Apart from parents and teachers the big influence on my young life was the Girl Guide Movement which was started in UK in 1910 by Agnes Baden-Powell, sister of Robert Baden-Powell who had started the Boy Scout movement three years earlier. Seeing their brothers having such adventures the girls were agitating to do the same but Robert Baden-Powell decided that the girls' movement should be organised differently and despite popular opinion of the day being that girls should not be in Guiding, the movement got off the ground.
The aims of Guiding were to foster physical fitness, survival skills, citizenship and outdoor activities such as camping.
In our the little village in Scotland a Guide company was started by our local doctor and her housekeeper when I was about 10 and I think I must have been first in line to join as there wasn't much extra curricular activity in country areas.

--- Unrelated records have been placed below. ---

(* ===== verification/_CoqProject ===== *)
-Q . S2P
Prelude.v
NavInterface.v
Render.v
Navigation.v
Keyboard.v
Gestures.v
Tabs.v
JsNumber.v
JsValue.v
Page.v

We were divided up into patrols and allowed to choose an emblem. As I was the leader of a patrol (in consultation with the rest of the patrol, of course) we decided to be Kingfisher patrol as I had long admired this colourful bird
Every week we had to turn up in clean uniform which consisted of a blue blouse which we were allowed to wear over warm tops in winter, light blue tie which doubled as a sling for first aid, a navy blue skirt and brown highly polished shoes. There was also the brass trefoil badge which had to be highly polished. All this in itself was a great lesson in discipline as we were inspected at the start of every meeting and there was extra pressure on the patrol leader to make sure her patrol was up to scratch.
Weekly we had to affirm the Guide promise:
"I promise on my Honour that I will do my best
to do my duty to God and the Queen
to help other people at all times
and to obey the Guide law"
We also had to promise to try to do a good turn every day.
In keeping with the aims of the movement the programme each week consisted of games for exercise, mental exercise of some sort, lessons in first aid, outdoor nature study and tracking and a time to work out things for personal growth.
We worked towards badges for areas we were personally interested in such as cooking, sewing,first aid, knitting or nature study.Each badge was sewn onto the outer sleeve of the blouse and so it was a big incentive to gain as many badges as possible! I distinctly remember doing the cooking badge. I was invited to the Leader's home where I had to cook the meal I had worked out beforehand and while it was cooking had to set the table beautifully and then present the meal which we sat down to. I had decided to make my mother's brown stew recipe with mashed potato followed by apple crumble but in the course of attending to the dessert I forgot about the stew and it stuck to the bottom of the pan and singed! The Leaders very politely ate it up and I was awarded the cooking badge!
Camp cooking was more my style and I loved the camps, cooking potatoes in the fire and toasting over the fire. We were taught to respect fire -- how to build a fire, make sure that it was enclosed in a stone circle and completely out and covered with soil before we left it.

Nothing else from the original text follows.